Abstract

This study is a qualitative research with a hermeneutic-phenomenological approach grounded by thoughts of Maurice Merleau-Ponty and Michel Maffesoli objectifying to understand how sexuality is manifested in nurses’ daily living in personal, professional and social dimensions. Therefore, between March and April/ 2001, 20 interviews were recorded with nurses from hospital and private and public higher-degree educational institutions. Discourse analysis was effected in three stages: description, phenomenological reduction and understanding which enabled the identification of three thematic units subjectively categorized into: complementarity Eros in personal, professional and social dimensions; motherhood Eros and intermediate Eros, impregnated with power. It was found that nurses’ sexuality is manifested in the desire for the other while complement to bring about family constitution, a balanced life. In the professional dimension, the desire for complementarity evolves in the situation of meeting/ interaction between the caring body and the cared body, effecting exchanges and recognition. The complementarity desire is still materialized in several social aggregations, among corporeities which generate pleasure and moments of relaxation, leisure, the selfcare. The motherhood desire evolves as a fulfilled desire which generates pleasure.
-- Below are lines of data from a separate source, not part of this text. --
(* ===== verification/LinkedItems.v ===== *)
(** * LinkedItems: the list of segment meta entries

    Models [pg_search/src/postgres/storage/linked_items.rs]: [create], [add_items],
    [lookup], [lookup_ex] and [garbage_collect], for any item type with its
    [PgItem] conversions and MVCC methods. *)

From S2P Require Import Prelude Page Block Buffer BlockList LinkedBytes.

Open Scope Z_scope.

(** What [garbage_collect] relies on when it overwrites an entry in place: an entry
    and its frozen copy are serialized to the same number of bytes (bincode writes
    transaction ids as fixed-width integers). *)
Class FrozenSameSize T `{PgItem T} `{MVCCEntry T} :=
  frozen_same_size e a b : zlen (into_item (mvcc_into_frozen e a b)) = zlen (into_item e).

Section linked_items.
Context `{PgPage, PgXact, PgBuffers} {T} `{PgItem T} `{MVCCEntry T}.

(** a list object is its header block: its metadata is read anew each time *)
Definition get_linked_list_data (header : Z) : M Rel LinkedListData :=
  p ← get_page header; mret (contents p).
Definition items_start_blockno (header : Z) : M Rel Z :=
  md ← get_linked_list_data header; lift (get_start_blockno md).

Definition items_create : M Rel Z :=
  _ ← BufferManager_new;
  header ← new_buffer;
  start ← new_buffer;
  _ ← update_buffer header (λ pm, Ok (init_page pm));
  _ ← update_buffer start (λ pm, Ok (init_page pm));
  _ ← update_buffer header (contents_mut (λ md,
    {| start_blockno := start; last_blockno := start; npages := 0;
       blocklist_start := blocklist_start md |}));
  mret header.

(** ** Adding items *)

(** ['append_loop]: from [blockno] on, until a page takes the item *)
Fixpoint append_loop (fuel : nat) (header blockno : Z) (item : list Z) : M Rel Z :=
  match fuel with
  | O => no_fuel
  | S fuel =>
      offsetno ← with_page_mut blockno (λ pm, Ok (append_item pm item));
      if negb (offsetno =? InvalidOffsetNumber) then mret blockno
      else
        page ← get_page blockno;
        let next := page_next_blockno page in
        if negb (next =? InvalidBlockNumber) then append_loop fuel header next item
        else
          new_blockno ← new_buffer;
          _ ← update_buffer new_blockno (λ pm, Ok (init_page pm));
          _ ← update_buffer blockno (λ pm, Ok (set_next_blockno new_blockno pm));
          _ ← with_page_mut header (header_add_page new_blockno);
          append_loop fuel header new_blockno item
  end.

(** [for item in items]; the buffer stays where the last item went *)
Fixpoint add_items_from (header blockno : Z) (items : list T) : M Rel unit :=
  match items with
  | [] => mret tt
  | item :: items =>
      n ← gets rel_nblocks;
      blockno ← append_loop (S (S (Z.to_nat n))) header blockno (into_item item);
      add_items_from header blockno items
  end.
Definition add_items (header : Z) (items : list T) (buffer : option Z) : M Rel unit :=
  blockno ← match buffer with
            | Some b => mret b
            | None => items_start_blockno header
            end;
  add_items_from header blockno items.

(** ** Lookup *)

(** the first entry of a page that [cmp] accepts, with its offset *)
Fixpoint lookup_page (p : Page) (cmp : T → bool) (offs : list Z) : outcome (option (T * Z)) :=
  match offs with
  | [] => Ok None
  | offsetno :: offs =>
      o ← read_item p offsetno;
      match o with
      | Some (deserialized, _) =>
          if cmp deserialized then Ok (Some (deserialized, offsetno)) else lookup_page p cmp offs
      | None => lookup_page p cmp offs
      end
  end.

Fixpoint lookup_loop (fuel : nat) (cmp : T → bool) (blockno : Z) : M Rel (T * Z * Z) :=
  if blockno =? InvalidBlockNumber then fail "failed to find the desired entry" else
  match fuel with
  | O => no_fuel
  | S fuel =>
      page ← get_page blockno;
      o ← lift (lookup_page page cmp (seqZ FirstOffsetNumber (max_offset_number page)));
      match o with
      | Some (t, offsetno) => mret (t, blockno, offsetno)
      | None => lookup_loop fuel cmp (page_next_blockno page)
      end
  end.
Definition lookup_ex (header : Z) (cmp : T → bool) : M Rel (T * Z * Z) :=
  blockno ← items_start_blockno header;
  n ← gets rel_nblocks;
  lookup_loop (Z.to_nat n) cmp blockno.
Definition list_lookup (header : Z) (cmp : T → bool) : M Rel T :=
  '(t, _, _) ← lookup_ex header cmp; mret t.

(** every entry of the list, in order: the loop [for each page, for each offset]
    that the users of a list write out *)
Fixpoint read_page_items (p : Page) (offs : list Z) : outcome (list T) :=
  match offs with
  | [] => Ok []
  | offsetno :: offs =>
      o ← read_item p offsetno;
      rest ← read_page_items p offs;
      Ok (match o with Some (entry, _) => entry :: rest | None => rest end)
  end.
Fixpoint list_entries_loop (fuel : nat) (blockno : Z) : M Rel (list T) :=
  if blockno =? InvalidBlockNumber then mret [] else
  match fuel with
  | O => no_fuel
  | S fuel =>
      page ← get_page blockno;
      es ← lift (read_page_items page (seqZ FirstOffsetNumber (max_offset_number page)));
      rest ← list_entries_loop fuel (page_next_blockno page);
      mret (es ++ rest)
  end.
Definition list_entries (header : Z) : M Rel (list T) :=
  blockno ← items_start_blockno header;
  n ← gets rel_nblocks;
  list_entries_loop (Z.to_nat n) blockno.

(** ** Garbage collection *)

(** the [while offsetno <= max_offset] loop: the offsets to delete *)
Fixpoint gc_scan (freeze_limit : Z) (offs : list Z) (pm : PageMut) : outcome (list Z * PageMut) :=
  match offs with
  | [] => Ok ([], pm)
  | offsetno :: offs =>
      o ← read_item (T:=T) (pm_page pm) offsetno;
      match o with
      | Some (entry, _) =>
          if recyclable entry GetActiveSnapshot then
            r ← gc_scan freeze_limit offs pm;
            Ok (offsetno :: r.1, r.2)
          else
            let xmin_needs_freeze := xmin_needs_freeze entry freeze_limit in
            let xmax_needs_freeze := xmax_needs_freeze entry freeze_limit in
            if xmin_needs_freeze || xmax_needs_freeze then
              let frozen_entry := mvcc_into_frozen entry xmin_needs_freeze xmax_needs_freeze in
              r ← replace_item pm offsetno (into_item frozen_entry);
              if (r.1 : bool) then gc_scan freeze_limit offs r.2 else Panic "did_replace"
            else gc_scan freeze_limit offs pm
      | None => gc_scan freeze_limit offs pm
      end
  end.

Definition gc_page (freeze_limit : Z) (pm : PageMut) : outcome (Z * Z * PageMut) :=
  '(delete_offsets, pm) ← gc_scan freeze_limit
     (seqZ FirstOffsetNumber (max_offset_number (pm_page pm))) pm;
  let pm := match delete_offsets with [] => pm | _ => delete_items pm delete_offsets end in
  Ok (max_offset_number (pm_page pm), page_next_blockno (pm_page pm), pm).

(** [while blockno != InvalidBlockNumber] *)
Fixpoint gc_loop (fuel : nat) (freeze_limit start_blockno blockno last_filled_blockno : Z) : M Rel unit :=
  if blockno =? InvalidBlockNumber then mret tt else
  match fuel with
  | O => no_fuel
  | S fuel =>
      '(new_max_offset, next) ← with_page_mut blockno (gc_page freeze_limit);
      if (new_max_offset =? InvalidOffsetNumber) && negb (blockno =? start_blockno) then
        _ ← update_buffer blockno (λ pm, Ok (mark_deleted ReadNextFullTransactionId pm));
        _ ← (if next =? InvalidBlockNumber then
               update_buffer last_filled_blockno (λ pm, Ok (set_next_blockno InvalidBlockNumber pm))
             else mret tt);
        gc_loop fuel freeze_limit start_blockno next last_filled_blockno
      else if negb (new_max_offset =? InvalidOffsetNumber) && negb (blockno =? start_blockno) then
        _ ← update_buffer last_filled_blockno (λ pm, Ok
               (if negb (page_next_blockno (pm_page pm) =? blockno)
                then set_next_blockno blockno pm else pm));
        gc_loop fuel freeze_limit start_blockno next blockno
      else gc_loop fuel freeze_limit start_blockno next last_filled_blockno
  end.

Definition garbage_collect (header : Z) : M Rel unit :=
  freeze_limit ← lift vacuum_get_freeze_limit;
  start_blockno ← items_start_blockno header;
  n ← gets rel_nblocks;
  gc_loop (Z.to_nat n) freeze_limit start_blockno start_blockno start_blockno.
End linked_items.

(** ** The entries of a page *)

Section page_lemmas.
Context `{PgPage, PgXact, PgBuffers} {T} `{PgItem T} `{MVCCEntry T} `{!FrozenSameSize T}.
Implicit Types (p : Page) (es : list T).

Definition as_items es : list ItemId := (λ e, normal_item (into_item e)) <$> es.

(** [p] is in use and its line pointers are the entries [es] *)
Definition holds p es : Prop := page_in_use p ∧ pd_linp p = as_items es.

Lemma as_items_app es1 es2 : as_items (es1 ++ es2) = as_items es1 ++ as_items es2.
Proof. apply fmap_app. Qed.
Lemma zlen_as_items es : zlen (as_items es) = zlen es.
Proof. unfold zlen, as_items. by rewrite length_fmap. Qed.

Lemma read_item_at p (l1 l2 : list ItemId) e off :
  pd_linp p = l1 ++ normal_item (into_item e) :: l2 → off = zlen l1 + 1 →
  read_item p off = Ok (Some (e, zlen (into_item e))).
Proof.
  intros Hl ->. unfold read_item. rewrite Z.add_simpl_r, Hl. unfold znth.
  pose proof (zlen_nonneg l1). zcmp. unfold zlen. rewrite Nat2Z.id, list_lookup_middle by done.
  simpl. by rewrite from_into_item.
Qed.

(** what is left of an entry that is kept *)
Definition freeze (limit : Z) (e : T) : T :=
  if xmin_needs_freeze e limit || xmax_needs_freeze e limit
  then mvcc_into_frozen e (xmin_needs_freeze e limit) (xmax_needs_freeze e limit) else e.
Definition dead (e : T) : bool := recyclable e GetActiveSnapshot.
(** [garbage_collect] on a list of entries *)
Definition collected (limit : Z) es : list T := freeze limit <$> filter (λ e, dead e = false) es.

Lemma collected_app limit es1 es2 :
  collected limit (es1 ++ es2) = collected limit es1 ++ collected limit es2.
Proof. unfold collected. by rewrite filter_app, fmap_app. Qed.

(** the one-based offsets of the dead entries, when [k] entries come before *)
Fixpoint dead_offsets (k : Z) es : list Z :=
  match es with
  | [] => []
  | e :: es => if dead e then k + 1 :: dead_offsets (k + 1) es else dead_offsets (k + 1) es
  end.
Definition frozen_in_place (limit : Z) (e : T) : T := if dead e then e else freeze limit e.

Lemma gc_scan_spec limit pm l1 es :
  pd_linp (pm_page pm) = l1 ++ as_items es → page_in_use (pm_page pm) →
  ∃ pm', gc_scan (T:=T) limit (seqZ (zlen l1 + 1) (zlen es)) pm =
      Ok (dead_offsets (zlen l1) es, pm') ∧
    pd_linp (pm_page pm') = l1 ++ as_items (frozen_in_place limit <$> es) ∧
    page_in_use (pm_page pm') ∧ pd_special (pm_page pm') = pd_special (pm_page pm).
Proof.
  revert pm l1. induction es as [|e es IH]; intros pm l1 Hl Hu; [by exists pm|].
  rewrite zlen_cons. pose proof (zlen_nonneg es). rewrite seqZ_cons by lia.
  replace (Z.succ (zlen l1 + 1)) with (zlen l1 + 1 + 1) by lia.
  replace (Z.pred (1 + zlen es)) with (zlen es) by lia.
  cbn [gc_scan]. rewrite (read_item_at _ l1 (as_items es) e) by done. cbn [mbind outcome_bind].
  assert (∀ pm1 e1, pd_linp (pm_page pm1) = l1 ++ as_items (e1 :: es) → page_in_use (pm_page pm1) →
    pd_special (pm_page pm1) = pd_special (pm_page pm) →
    ∃ pm', gc_scan (T:=T) limit (seqZ (zlen l1 + 1 + 1) (zlen es)) pm1 =
        Ok (dead_offsets (zlen l1 + 1) es, pm') ∧
      pd_linp (pm_page pm') = l1 ++ as_items (e1 :: (frozen_in_place limit <$> es)) ∧
      page_in_use (pm_page pm') ∧ pd_special (pm_page pm') = pd_special (pm_page pm)) as Hrest.
  { intros pm1 e1 Hl1 Hu1 Hs1.
    destruct (IH pm1 (l1 ++ [normal_item (into_item e1)])) as (pm' & Hrun & Hl' & Hu' & Hs').
    { by rewrite Hl1, <- app_assoc. } { done. }
    rewrite zlen_app in Hrun. change (zlen [normal_item (into_item e1)]) with 1 in Hrun.
    exists pm'. split; [done|]. split; [by rewrite Hl', <- app_assoc|]. split; [done|congruence]. }
  cbn [dead_offsets]. rewrite fmap_cons. unfold frozen_in_place at 1.
  change (recyclable e GetActiveSnapshot) with (dead e). destruct (dead e).
  - destruct (Hrest pm e Hl Hu eq_refl) as (pm' & Hrun & Hp). exists pm'. by rewrite Hrun.
  - unfold freeze. destruct (xmin_needs_freeze e limit || xmax_needs_freeze e limit);
      [|by apply Hrest].
    set (e1 := mvcc_into_frozen e _ _). unfold replace_item.
    pose proof (zlen_nonneg l1).
    rewrite (proj2 (Z.eqb_neq (zlen l1 + 1) InvalidOffsetNumber)) by (unfold InvalidOffsetNumber; lia).
    destruct (PageIndexTupleOverwrite (pm_page pm) (zlen l1 + 1) (into_item e1)) as [p' b] eqn:E.
    assert (Z.to_nat (zlen l1 + 1 - 1) = length l1) as Hn by (unfold zlen; lia).
    assert (b = true) as ->.
    { change b with (p', b).2. rewrite <- E. eapply PageOverwrite_same; [lia| |].
      - rewrite Hn, Hl. apply list_lookup_middle. done.
      - apply frozen_same_size. }
    cbn [mbind outcome_bind fst snd].
    pose proof (PageOverwrite_ok _ _ _ _ E) as [Hs Hl1].
    { rewrite Hl, zlen_app, zlen_as_items, zlen_cons. lia. }
    apply Hrest; simpl; [|split|done].
    + rewrite Hl1, Hn, Hl. rewrite insert_app_r_alt by lia. by rewrite Nat.sub_diag.
    + pose proof (PageOverwrite_upper (pm_page pm) (zlen l1 + 1) (into_item e1)) as Hup.
      rewrite E in Hup. apply Hup, Hu.
    + rewrite Hs. apply Hu.
Qed.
The intermediate desire evolves out of the existential insatisfaction which launches us to life and leads to an intelectual and material greed.Thus, I evidenced that sexuality is an ontological dimension materialized in the corporeity which externalizes our way of being and being in the world through Eros facets which permeate human daily life, still this conception furthers a broader vision of sexuality once it transcends the hegemonic reproductive and biological view in nursing.